13.12.24

Dr. Süleyman Pekin / Önsöz

                                               


                                               

İnsan Olma 

ve 

İnsan Olarak Kalma 

Hakkı

 

 ÖNSÖZ

 

       Acı duyabiliyorsan canlısın; başkalarının acısını duyabiliyorsan insansın” demiş ya Lev Tolstoy, biz de SAGEN YAZARLAR GRUBU olarak “İnsan Olma ve İnsan Olarak Kalma Hakkı” üzerine ‘Kolektif’ yani ortaklaşa bir çalışma başlattık. Aslında grubun kesişim kümesi, ortak paydası ve dahi isim babası olan Sabahattin GENCAL Hocamız başlattı; bizler de peşinden gittik, iyi ettik inşallah…

       Kitabın Serüvenini zaten önceki fasılda bizâtihi Sabahattin Hocamızın kaleminden ve kelâmından takip etmişsinizdir. Biz de sözün önü bâbında kitaba isim olan başlığı şerh etmek isteriz: Arapça ‘ins’ (tekil kişi) kökünden gelen insan, beşer topluluğu bağlamında ve insanlık yani insan olma edimi bağlantısında bir sözcük. Dolayısıyla ‘insan olma’ bir olgunluk ve pişmişlik/yetişmişlik hâli bildiriyor. ‘İnsan kalma’ ise yaşama olgunluğunu sürdürülebilir kılma olsa gerek. İnsanlığa erişenin tekraren ins hâline düşmemesi yani.

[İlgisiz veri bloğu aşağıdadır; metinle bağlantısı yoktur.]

(** The objects of a document that is not in the library are not in the
    bucket. *)
Lemma rep_absent u d name :
  slash_free u → slash_free d → lib !! (u, d) = None →
  doc_objects u d name → objs !! name = None.
Proof.
  intros Hu Hd Hnone Hname. apply eq_None_not_Some. intros Hsome.
  destruct (rep_names _ _ Hrep _ Hsome) as (u' & d' & Hdoc & Hname').
  destruct (rep_slash_free _ _ Hdoc) as [Hu' Hd'].
  destruct (doc_objects_inj u d u' d' name) as [-> ->]; [done..|].
  rewrite Hnone in Hdoc. by destruct Hdoc.
Qed.

Lemma represents_well_named : well_named objs.
Proof.
  intros name data Hname.
  destruct (rep_names _ _ Hrep name) as (u & d & Hdoc & Hobj); [eauto|].
  destruct (rep_slash_free _ _ Hdoc). by apply (doc_objects_name_ok u d).
Qed.

Lemma represents_tidy u : slash_free u → tidy u objs.
Proof. intros Hu. apply well_named_tidy, represents_well_named. done. Qed.

(** The documents the listing loops find for a user are the documents
    of the user in the library. *)
Lemma represents_docs_of u d :
  slash_free u →
  d ∈ docs_of (list_names (user_prefix u) objs) ↔ is_Some (lib !! (u, d)).
Proof.
  intros Hu. rewrite elem_of_docs_of_listing by by apply represents_tidy. split.
  - intros (f & Hd & Hf & Hobj).
    destruct (rep_names _ _ Hrep _ Hobj) as (u' & d' & Hdoc & Hname).
    destruct (rep_slash_free _ _ Hdoc) as [Hu' Hd'].
    enough (u = u' ∧ d = d') as [-> ->] by done.
    destruct Hname as [Hname|Hname];
      rewrite ?chunks_blob_name_object, ?metadata_blob_name_object in Hname;
      by apply object_name_inj in Hname as (-> & -> & _).
  - intros [c Hc]. destruct (rep_docs _ _ Hrep _ _ _ Hc) as (_ & Hd & cd & md & Hcd & _).
    exists "chunks.json". split_and!; [done..|]. rewrite <-chunks_blob_name_object. eauto.
Qed.

(** The documents the listing loops find, with their content, are the
    documents of the user in the library, in some order. *)
Lemma represents_user_docs u :
  slash_free u →
  (λ d, ((u, d), doc_content lib u d)) <$> docs_of (list_names (user_prefix u) objs)
  ≡ₚ map_to_list (lib_user u lib).
Proof.
  intros Hu. apply NoDup_Permutation.
  - apply NoDup_fmap_2_strong; [|apply NoDup_docs_of]. by intros d d' _ _ [= ->].
  - apply NoDup_map_to_list.
  - intros [[u' d'] c]. rewrite list_elem_of_fmap, elem_of_map_to_list.
    unfold lib_user. rewrite map_lookup_filter_Some. cbn. split.
    + intros (d & Heq & [c' Hc]%represents_docs_of); [|done].
      injection Heq as -> -> ->. unfold doc_content. by rewrite Hc.
    + intros [Hc ->]. exists d'. unfold doc_content. rewrite Hc.
      split; [done|]. apply represents_docs_of; eauto.
Qed.

Lemma represents_held u :
  slash_free u →
  Forall (λ d, held objs u d (doc_content lib u d))
         (docs_of (list_names (user_prefix u) objs)).
Proof.
  intros Hu. apply Forall_forall. intros d [c Hc]%represents_docs_of; [|done].
  unfold doc_content. rewrite Hc. by destruct (rep_docs _ _ Hrep _ _ _ Hc) as (_ & _ & ?).
Qed.

(** The listing of a document is empty exactly when the library has no
    such document. *)
Lemma represents_listing u d :
  slash_free u → slash_free d →
  list_names (document_prefix u d) objs = [] ↔ lib !! (u, d) = None.
Proof.
  intros Hu Hd. rewrite list_names_nil. split.
  - intros Hnone. apply eq_None_not_Some. intros [c Hc].
    destruct (rep_docs _ _ Hrep _ _ _ Hc) as (_ & _ & cd & md & Hcd & _).
    specialize (Hnone (chunks_blob_name u d) (mk_is_Some _ _ Hcd)).
    by rewrite chunks_blob_name_object, document_prefix_object_name in Hnone.
  - intros Hnone name Hname. apply not_true_is_false. intros Hp.
    destruct (rep_names _ _ Hrep _ Hname) as (u' & d' & Hdoc & Hobj).
    destruct (rep_slash_free _ _ Hdoc) as [Hu' Hd'].
    destruct Hobj as [->| ->]; apply document_prefix_selects in Hp as [-> ->];
      try done; rewrite Hnone in Hdoc; by destruct Hdoc.
Qed.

       ‘Hak’ ise gerçek demek, hatta sâbit gerçek. Hakkın çoğulu olan ‘hukuk’ da insan haklarını, insanî gerçekleri çağrıştırıyor. Haktan doğan hakikat da gerçeklik, doğruluk sâbitliği mânâlarında. Kuran’da yüzlerce kez geçer. En meşhurlarından olan Asr 3‘te hakk hususunda tavsiyeleşmek ve direnç göstermek öne çıkarılır.

       52 âyetten ibaret Hakka Sûresi o gerçekliği “Sicili sağ eline tutuşturulan der ki: Alın, okuyun karnemi! Zaten hesabımla yüzleşeceğim biliyordum” ile “Sicili sol eline tutuşturulana gelince; Eyvah! Keşke gösterilmeseydi, der” sarkacında aktarır. Sanki buradaki gerçeklik de insan olma ve insan olarak kalma ile insanlıktan çıkma, insan olarak kalamama durumlarının ikisini biden imliyor.

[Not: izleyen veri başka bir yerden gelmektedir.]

(** X21. The loop that cuts a list into batches ([batchSend], by
    [batchSize] and by [concurrency]) or chunks
    ([processRetriesWithConcurrency]).  With a size of one or more it ends
    after at most one test per element and one more; the pieces, in order,
    make up the list again, none is empty and none is longer than the
    size.  With a size of zero or less and a list that is not empty the
    index never gets past the length: the loop does not end, however many
    steps it is given.  ([batchSend] replaces a size of zero by its
    default, so there only a negative size has this effect.) *)
Theorem split_into_chunks_partitions_or_never_ends
    {A : Type} (size : Z) (xs : list A) :
  (1 <= size ->
   forall fuel, (length xs < fuel)%nat ->
     exists chunks,
       split_into_chunks fuel size xs = Some chunks
       /\ concat chunks = xs
       /\ Forall (fun c => (1 <= length c <= Z.to_nat size)%nat) chunks)
  /\ (size <= 0 -> xs <> [] ->
      forall fuel, split_into_chunks fuel size xs = None).
Proof.
  split.
  - intros Hsize fuel Hfuel. unfold split_into_chunks.
    destruct (chunks_from_finishes size xs fuel Hsize 0 [])
      as (rest & Hrun & Hconcat & Hall); [lia | lia | lia |].
    exists rest. split; [exact Hrun |]. split; [exact Hconcat | exact Hall].
  - intros Hsize Hxs fuel. unfold split_into_chunks.
    now apply chunks_from_runs_on.
Qed.

Lemma split_into_chunks_partitions_or_never_ends_witness :
  (forall fuel, (length [1; 2; 3; 4; 5] < fuel)%nat ->
     exists chunks,
       split_into_chunks fuel 2 [1; 2; 3; 4; 5] = Some chunks
       /\ concat chunks = [1; 2; 3; 4; 5]
       /\ Forall (fun c => (1 <= length c <= Z.to_nat 2)%nat) chunks)
  /\ (forall fuel, split_into_chunks fuel (-2) [1; 2; 3; 4; 5] = None).
Proof.
  split.
  - apply (split_into_chunks_partitions_or_never_ends 2 [1; 2; 3; 4; 5]). lia.
  - apply (split_into_chunks_partitions_or_never_ends (-2) [1; 2; 3; 4; 5]);
      [lia | discriminate].
Defined.

(** ** Orchestrator: no provider adapter *)



(** ** SQLite adapter: subscriptions *)

Section SQLiteSubscriptionsAtWork.
Implicit Types (w : World) (d : Database).

Lemma sqlite_createSubscription_run w (data : CreateSubscriptionData) :
  db_closed (db w) = false ->
  let uuid := fst (randomUUID w) in
  let now := fst (Date_now (snd (randomUUID w))) in
  let w0 := snd (Date_now (snd (randomUUID w))) in
  sqlite_createSubscription db world_set_db data w
  = if bool_decide (is_Some (subscriptions (db w) !! uuid))
    then (Throw (new_StorageError "Failed to create subscription"
                                  "createSubscription"), w0)
    else (Normal {| id := uuid;
                    endpoint := Some (csd_endpoint data);
                    keys := Some (csd_keys data);
                    userId := csd_userId data;
                    createdAt := now;
                    updatedAt := now;
                    lastUsedAt := None;
                    failedCount := 0;
                    status := active;
                    expiresAt := csd_expiresAt data;
                    metadata := csd_metadata data |},
          world_set_db
            {| subscriptions :=
                 <[uuid := {| row_id := uuid;
                              row_endpoint := csd_endpoint data;
                              row_keys := csd_keys data;
                              row_user_id := csd_userId data;
                              row_created_at := now;
                              row_updated_at := now;
                              row_last_used_at := None;
                              row_failed_count := 0;
                              row_status := active;
                              row_expires_at := csd_expiresAt data;
                              row_metadata := csd_metadata data |}]>
                   (subscriptions (db w));
               retry_queue := retry_queue (db w);
               db_closed := db_closed (db w) |} w0).
Proof.
  intros Hopen. cbv zeta. unfold sqlite_createSubscription.
  unfold bind at 1. rewrite ensureNotClosed_run by assumption.
  unfold bind, perform, get, modify, ret, throw.
  cbn [randomUUID Date_now World_Runtime fst snd db].
  destruct (bool_decide (is_Some (subscriptions (db w) !! uuid_at w (uuid_reads w))));
    reflexivity.
Qed.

       Yine Kutsal Kitap’ta yüzden fazla kez geçen ‘insan’ kelimesi aynı zamanda 31 âyetlik bir sûre ve “Anılmaya değer bir şey değilken insanın üzerinden çok uzun bir süre geçti”ğinin hatırlatıcısı. Sonrasında da yaratılma gerekçesi ve duyumsayan, gözlemleyebilen bir varlık olarak aydınlanma yolundaki edimlerinin nasıl ödüllendirileceği betimlenir.

       Ve biz de hâlâ, işte o ‘sonrası’ndayız; edimlerimizi insan olma ve insan kalma hakkı üzerine inşa etme eğilimindeyiz. En azından bu kitap içindeki beyanlar o merâmın bir hüsn-ü niyet izhârı hükmünde. Mevlâ, mânâsını ve muhtevâsını sicilimize kaydeyleye… 13.12.2024  

                                                                               İÇİNDEKİLER

                                                                                                             

Dr. Süleyman PEKİN

Eğitimci, tarihçi yazar ve şair; sendikacı ve dış politika analisti. 

https://sabahatti.blogspot.com/2023/09/dr-suleyman-pekin.html

 

1 yorum:

  1. Sayın Hocam, Yazınızda belirttiğiniz gibi: "İnsan olma" bir olgunluk ve pişmişlik /yetişmişlik hâli bildiriyor. "insan Kalma " ise yaşama olgunluğunu sürdürülebilir kılma olsa gerek." deyişinize içtenlikle katılıyorum.
    Yüzyıllar öncesinden; Bizden ya da dünyanın diğer ülkelerinden bilgelerin, ozanların, düşünür ve sanatçıların dile getirdikleri İNSAN' la ilgili görüşler, günümüzde de değerini kaybetmemiş, güncelliğini korumuş.
    Halâ savaşların, çıkar ilişkilerinin, haksızlıkların sürdüğü bir dünyada, İNSANLIK adına yanlış uygulamalar, güç savaşları devam ediyor.
    Seyirciler ve alkışlayanlar olduğu sürece , olumlu gelişme ve değişimler belki imkânsız değil ama, çok zor görünüyor.